Listen to the story:
Leopold adapted quickly to his new surroundings and eventually became a skilled woodsman. He also developed a strong conservationist ethic, which, according to Richards, was primarily fueled by a single incident.
Aldo Leopold shot a wolf, and he was never the same, as he would later write:
“We reached the old wolf in time to watch a fierce green fire dying in her eyes.
I realized then, and have known ever since, that there was something new to me in those eyes – something only known to her and the mountain. I was young then and full of trigger itch. I thought that because fewer wolves meant more deer, that no wolves would mean a hunter’s paradise.
But after seeing the green fire die, I sensed that neither the wolf nor the mountain agreed with such a view.”

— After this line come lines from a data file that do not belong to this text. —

Lemma X15_outfname_breaks_the_trajectory_reporter_witness :
  let opts : ReporterConfig.options :=
    {[ "reportInterval" := ReporterConfig.PyInt 250;
       "outfname" := ReporterConfig.PyStr "run7" ]} in
  let cfg : gmap string ReporterConfig.options :=
    {[ "traj_netcdf" := opts ]} in
  let self := ReporterConfig.__init__ "blues-test" cfg None in
  ReporterConfig.obeys_signatures ReporterConfig.bound_call ∧
  cfg !! "traj_netcdf" = Some opts ∧
  is_Some (opts !! "outfname") ∧
  is_ok (outcome_of
           (ReporterConfig.makeReporters ReporterConfig.bound_call self))
  = false.
Proof.
  assert (Ht : ({[ "traj_netcdf" :=
                     {[ "reportInterval" := ReporterConfig.PyInt 250;
                        "outfname" := ReporterConfig.PyStr "run7" ]} ]}
                : gmap string ReporterConfig.options) !! "traj_netcdf"
               = Some {[ "reportInterval" := ReporterConfig.PyInt 250;
                         "outfname" := ReporterConfig.PyStr "run7" ]})
    by (vm_compute; reflexivity).
  assert (Ho : is_Some (({[ "reportInterval" := ReporterConfig.PyInt 250;
                            "outfname" := ReporterConfig.PyStr "run7" ]}
                         : ReporterConfig.options) !! "outfname"))
    by (vm_compute; eauto).
  split; [exact bound_call_obeys|]. split; [exact Ht|]. split; [exact Ho|].
  apply (proj1 (X15_outfname_breaks_the_trajectory_reporter
                  ReporterConfig.bound_call
                  (ReporterConfig.__init__ "blues-test" _ None) _
                  bound_call_obeys Ht Ho)).
Defined.

Section logging_extras.
Import Logging.

Lemma setattr_twice (m : gmap string binding) (a b : string)
    (x y : binding) :
  <[b := y]> (<[a := x]> (<[b := y]> (<[a := x]> m)))
  = <[b := y]> (<[a := x]> m).
Proof.
  apply map_eq. intros i.
  destruct (decide (i = b)) as [->|Hb].
  - by rewrite !lookup_insert_eq.
  - rewrite !(lookup_insert_ne _ b i) by done.
    destruct (decide (i = a)) as [->|Ha].
    + by rewrite !lookup_insert_eq.
    + by repeat (rewrite lookup_insert_ne by done).
Qed.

–Aldo Leopold, ‘Thinking Like A Mountain’
In another essay, Escudilla, Leopold tells of a U.S. forestry program to wipe out grizzly bears on Escudilla Mountain, a prominent peak in eastern Arizona.
Early in the essay, he writes:
“There was, in fact, only one place from which you did not see Escudilla on the skyline: that was the top of Escudilla itself.
Up there, you could not see the mountain, but you could feel it. The reason was the big bear.”
But after the eradication of grizzlies on Escudilla, the feeling changed. And not for the better, felt Leopold:
“Escudilla still hangs on the horizon, but when you see it, you no longer think of bear. It’s only a mountain now.”
–Aldo Leopold, ‘Escudilla’

Escudilla Mountain, where Aldo Leopold worked a century ago. (Image: M. Duggan)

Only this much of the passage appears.